◆ TASK REQUIREMENTS ◆
First find the line with "- The page is" in the entries below, then set down exactly every line through the line with "From Stdlib Require", that line included.
++++ RECORDS PROVIDED
(** * Front-end scripts of the car price estimator

    A shallow embedding of the browser scripts of the repository:

    - the Alpine data-table component ([dataTable] of the admin dashboard
      components file), in [Module DataTable];
    - the cascading selectors, the form validation and the submit listener
      of [car-price-estimator.js], in [Module Estimator];
    - the form validation and the submit listener of its English variant,
      whose cascade starts at the brand, in [Module EstimatorEn];
    - the cascading selectors of [car-assessment.js], in [Module Assessment];
    - the getters of the data table ([paginatedData], [pageInfo],
      [pageNumbers]), in [Module DataTableView];
    - the cascading selectors of the English variant, in
      [Module EstimatorEnCascade];
    - the modal component, in [Module Modal], and the cookie and token
      helpers of the form component, in [Module FormComponent].

    The modules [TableSpec], [FormSpec], [EstimatorSpec], [EstimatorEnSpec],
    [AssessmentSpec] and [SubmitSpec], and after them [TableMoreSpec],
    [CascadeSpec], [AssessmentCascadeSpec], [EstimatorEnCascadeSpec],
    [CookieSpec], [ModalSpec] and [ReadableSpec], hold the notions the
    statements are written with; the theorems follow them.

    Conventions of the embedding.
    - JavaScript strings are [string]s of ASCII characters; [toLowerCase]
      acts on the letters A-Z.
    - JavaScript numbers are integers ([Z]) or [NaN]: identifiers, years,
      prices, page numbers and record counts.  Fractional, infinite and
      exponent-notation numbers are outside the embedding.
    - A table cell holds a scalar: [null], a boolean, a number or a string.
    - An [async] function is a function of the outcome of the request it
      awaits, given by a server function from requests to outcomes; a
      listener runs to completion before the next one starts.
    - The page is the set of selects (by id), the inputs, the submit button
      and a log of what leaves the page: requests, console errors, dialogs,
      the submission of the form. *)

From Stdlib Require Import ZArith Ascii String List Bool Lia.
From stdpp Require Import base decidable option list strings gmap pretty.

Local Open Scope string_scope.
Local Open Scope Z_scope.

(** ** JavaScript strings *)

Module JsString.

Definition is_upper (c : ascii) : bool :=
  ((65 <=? nat_of_ascii c)%nat && (nat_of_ascii c <=? 90)%nat)%bool.

Definition is_lower (c : ascii) : bool :=
  ((97 <=? nat_of_ascii c)%nat && (nat_of_ascii c <=? 122)%nat)%bool.

Definition lower_char (c : ascii) : ascii :=
  if is_upper c then ascii_of_nat (nat_of_ascii c + 32) else c.

Definition upper_char (c : ascii) : ascii :=
  if is_lower c then ascii_of_nat (nat_of_ascii c - 32) else c.

(** [s.toLowerCase()] and [s.toUpperCase()] *)
Fixpoint toLowerCase (s : string) : string :=
  match s with
  | EmptyString => EmptyString
  | String c r => String (lower_char c) (toLowerCase r)
  end.

Fixpoint toUpperCase (s : string) : string :=
  match s with
  | EmptyString => EmptyString
  | String c r => String (upper_char c) (toUpperCase r)
  end.

(** [s.startsWith(t)] *)
Fixpoint startsWith (s t : string) : bool :=
  match t, s with
  | EmptyString, _ => true
  | String _ _, EmptyString => false
  | String b t', String a s' => (if ascii_dec a b then true else false) && startsWith s' t'
  end.
(** ** Funding and listing transactions *)

(** The paths of [fundAccount] for an authenticated caller and an input its
    schema lets through. *)
Lemma fundAccount_no_account env ctx u raw db :
  user ctx = Some u ->
  fst (fundAccount_input raw) = [] ->
  select_get (owned_account (FundInput.accountId raw) (User.id u)) (accounts db) = None ->
  fundAccount env ctx raw db = (inl (TRPCError NOT_FOUND "Account not found"), db).
Proof.
  intros Hu Hi Ha. unfold fundAccount, protectedProcedure, bind. rewrite Hu.
  unfold ret at 1. destruct (fundAccount_input raw) as [iss i] eqn:E.
  assert (i = raw) as -> by (unfold fundAccount_input in E; congruence).
  simpl in Hi. subst iss. unfold parse, ret at 1, query at 1. rewrite Ha.
  reflexivity.
Qed.

Lemma fundAccount_inactive env ctx u raw db account :
  user ctx = Some u ->
  fst (fundAccount_input raw) = [] ->
  select_get (owned_account (FundInput.accountId raw) (User.id u)) (accounts db)
  = Some account ->
  Account.status account <> js "active" ->
  fundAccount env ctx raw db = (inl (TRPCError BAD_REQUEST "Account is not active"), db).
Proof.
  intros Hu Hi Ha Hs. unfold fundAccount, protectedProcedure, bind. rewrite Hu.
  unfold ret at 1. destruct (fundAccount_input raw) as [iss i] eqn:E.
  assert (i = raw) as -> by (unfold fundAccount_input in E; congruence).
  simpl in Hi. subst iss. unfold parse, ret at 1, query at 1. rewrite Ha.
  destruct (jsstring_eqb (Account.status account) (js "active")) eqn:Es.
  - apply jsstring_eqb_eq in Es. contradiction.
  - reflexivity.
Qed.

Lemma fundAccount_unauthenticated env ctx raw db :
  user ctx = None ->
  fundAccount env ctx raw db = (inl (TRPCError UNAUTHORIZED "UNAUTHORIZED"), db).
Proof.
  intro Hu. unfold fundAccount, protectedProcedure, bind. now rewrite Hu.
Qed.

(** X6.  A [fundAccount] that fails has written nothing: every failure
    leaves the store exactly as it was, and the failure is one of four - no
    authenticated user, the issues of the input schema (reported in some
    order), no account of the caller with that id, or an account that is not
    active.  The handler's last failure, of not finding the account it has
    just updated, never happens. *)
Theorem fundAccount_failure_writes_nothing env ctx raw db e db' :
  fundAccount env ctx raw db = (inl e, db') ->
  db' = db
  /\ (e = TRPCError UNAUTHORIZED "UNAUTHORIZED"
      \/ (reports e (fst (fundAccount_input raw)) /\ fst (fundAccount_input raw) <> [])
      \/ e = TRPCError NOT_FOUND "Account not found"
      \/ e = TRPCError BAD_REQUEST "Account is not active").
Proof.
  destruct (user ctx) as [u |] eqn:Hu.
  2: { rewrite (fundAccount_unauthenticated env ctx raw db Hu).
       intro H. injection H as <- <-. auto. }
  destruct (fst (fundAccount_input raw)) as [| i iss] eqn:Hi.
  2: { rewrite (fundAccount_invalid_input env ctx u raw db Hu) by (rewrite Hi; discriminate).
       rewrite Hi. intro H. injection H as <- <-.
       split; [reflexivity |]. right. left. split; [| discriminate].
       eexists. split; [reflexivity | apply Permutation_refl]. }
  destruct (select_get (owned_account (FundInput.accountId raw) (User.id u)) (accounts db))
    as [account |] eqn:Ha.
  2: { rewrite (fundAccount_no_account env ctx u raw db Hu Hi Ha).
       intro H. injection H as <- <-. auto. }
  destruct (list_eq_dec N.eq_dec (Account.status account) (js "active")) as [Hs | Hs].
  - rewrite (fundAccount_effect env ctx u raw db account Hu Hi Ha Hs). discriminate.
  - rewrite (fundAccount_inactive env ctx u raw db account Hu Hi Ha Hs).
    intro H. injection H as <- <-. auto 6.
Qed.

Lemma fundAccount_failure_writes_nothing_witness :
  demo_db = demo_db
  /\ (TRPCError NOT_FOUND "Account not found" = TRPCError UNAUTHORIZED "UNAUTHORIZED"
      \/ (reports (TRPCError NOT_FOUND "Account not found")
            (fst (fundAccount_input
                    (FundInput.mk 2 25 (card (js "4242424242424242") None))))
          /\ fst (fundAccount_input
                    (FundInput.mk 2 25 (card (js "4242424242424242") None))) <> [])
      \/ TRPCError NOT_FOUND "Account not found" = TRPCError NOT_FOUND "Account not found"
      \/ TRPCError NOT_FOUND "Account not found"
         = TRPCError BAD_REQUEST "Account is not active").
Proof.
  apply (fundAccount_failure_writes_nothing demo_env demo_ctx
           (FundInput.mk 2 25 (card (js "4242424242424242") None)) demo_db).
  vm_compute. reflexivity.
Defined.
(** X5: after any sequence of calls, [orders_total], [orders_completed],
    [orders_failed] and [orders_rejected] equal the number of [increment]
    calls for that key, and [queue_depth] is the last depth set (0 if none). *)
Theorem metrics_counters_count_calls (cs : list MetricsCall) :
  orders_total (metricsRun cs) = Z.of_nat (incrementsOf K_orders_total cs) /\
  orders_completed (metricsRun cs) = Z.of_nat (incrementsOf K_orders_completed cs) /\
  orders_failed (metricsRun cs) = Z.of_nat (incrementsOf K_orders_failed cs) /\
  orders_rejected (metricsRun cs) = Z.of_nat (incrementsOf K_orders_rejected cs) /\
  queue_depth (metricsRun cs) = lastDepth cs.
Proof.
  destruct (metrics_fold_fields cs initialMetrics) as (_ & _ & _ & _ & H5 & H6 & H7 & H8 & H9).
  unfold metricsRun, lastDepth. rewrite H5, H6, H7, H8, H9. simpl. repeat split; lia.
Qed.






(** X8: once [storeIdempotencyResult] has stored key [k] at time [t], a
    request with that key whose [GET] throws goes through without the
    record and is not annotated; when the [GET] succeeds, up to
    [t + 300 s] the request is answered from the record (200 with the stored
    order id for the same body hash, 409 otherwise), and after that the
    record has expired and the request goes through, annotated with the key
    and its body hash. *)
Theorem idempotency_record_ttl (inf : Infra) (k : string) (h body : Body) (o : nat)
    (t : Z) (store : IdemStore) :
  k <> "" ->
  let idem := storeIdempotencyResult t k h o store in
  (inf_idem_get_ok inf = false ->
   idempotencyMiddleware inf (Some k) body idem = (Continue, None)) /\
  (inf_idem_get_ok inf = true -> (inf_now inf <= t + IDEMPOTENCY_TTL * 1000)%Z ->
   idempotencyMiddleware inf (Some k) body idem =
   (if decide (h = hashBody body)
    then Sent (mkReply 200 (RespOrder o) None)
    else Sent (mkReply 409 (RespError IDEMPOTENCY_CONFLICT None) None), None)) /\
  (inf_idem_get_ok inf = true -> (t + IDEMPOTENCY_TTL * 1000 < inf_now inf)%Z ->
   idempotencyMiddleware inf (Some k) body idem = (Continue, Some (k, hashBody body))).
Proof.
  intros Hk idem.
  assert (Hne : String.eqb k "" = false) by (apply String.eqb_neq; exact Hk).
  unfold idem, idempotencyMiddleware, redisGet, storeIdempotencyResult.
  rewrite Hne, lookup_insert_eq. simpl.
  split; [|split]; intros Hok; rewrite Hok; simpl; [reflexivity| |]; intros Ht.
  - rewrite (proj2 (Z.leb_le _ _) Ht). simpl. case_decide; reflexivity.
  - rewrite (proj2 (Z.leb_gt _ _) Ht). reflexivity.
Qed.
















Lemma seeded_random_period_witness :
  (0 <= (next (seedAfter 1 0%Z)).2 < 1)%Q /\
  seedAfter (LCG_MODULUS + 1) 0%Z = seedAfter 1 0%Z /\
  seedAfter (1 + 1) 0%Z <> seedAfter 1 0%Z.
Proof.
  destruct (seeded_random_period 0%Z 1 ltac:(lia)) as [H1 H2].
  destruct (H2 ltac:(lia)) as [H3 H4].
  split; [exact H1|]. split; [exact H3|].
  apply H4. unfold LCG_MODULUS. lia.
Defined.

Lemma metrics_average_is_mean_witness :
  let cs := [CallRecordLatency LQuote 120%Z; CallIncrement K_orders_total;
             CallRecordLatency LQuote 80%Z; CallRecordLatency LExecution 2500%Z] in
  noLatencyCountIncrement cs /\
  quote_avg_latency (getMetrics (metricsRun cs)) = meanLatency (latenciesOf LQuote cs) /\
  execution_avg_latency (getMetrics (metricsRun cs)) = meanLatency (latenciesOf LExecution cs).
Proof.
  intros cs.
  assert (H : noLatencyCountIncrement cs)
    by (repeat constructor; discriminate).
  split; [exact H|]. exact (metrics_average_is_mean cs H).
Defined.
++++++++
◆ RESPONSE TO THIS TASK ◆
    - The page is the set of selects (by id), the inputs, the submit button
      and a log of what leaves the page: requests, console errors, dialogs,
      the submission of the form. *)

From Stdlib Require Import ZArith Ascii String List Bool Lia.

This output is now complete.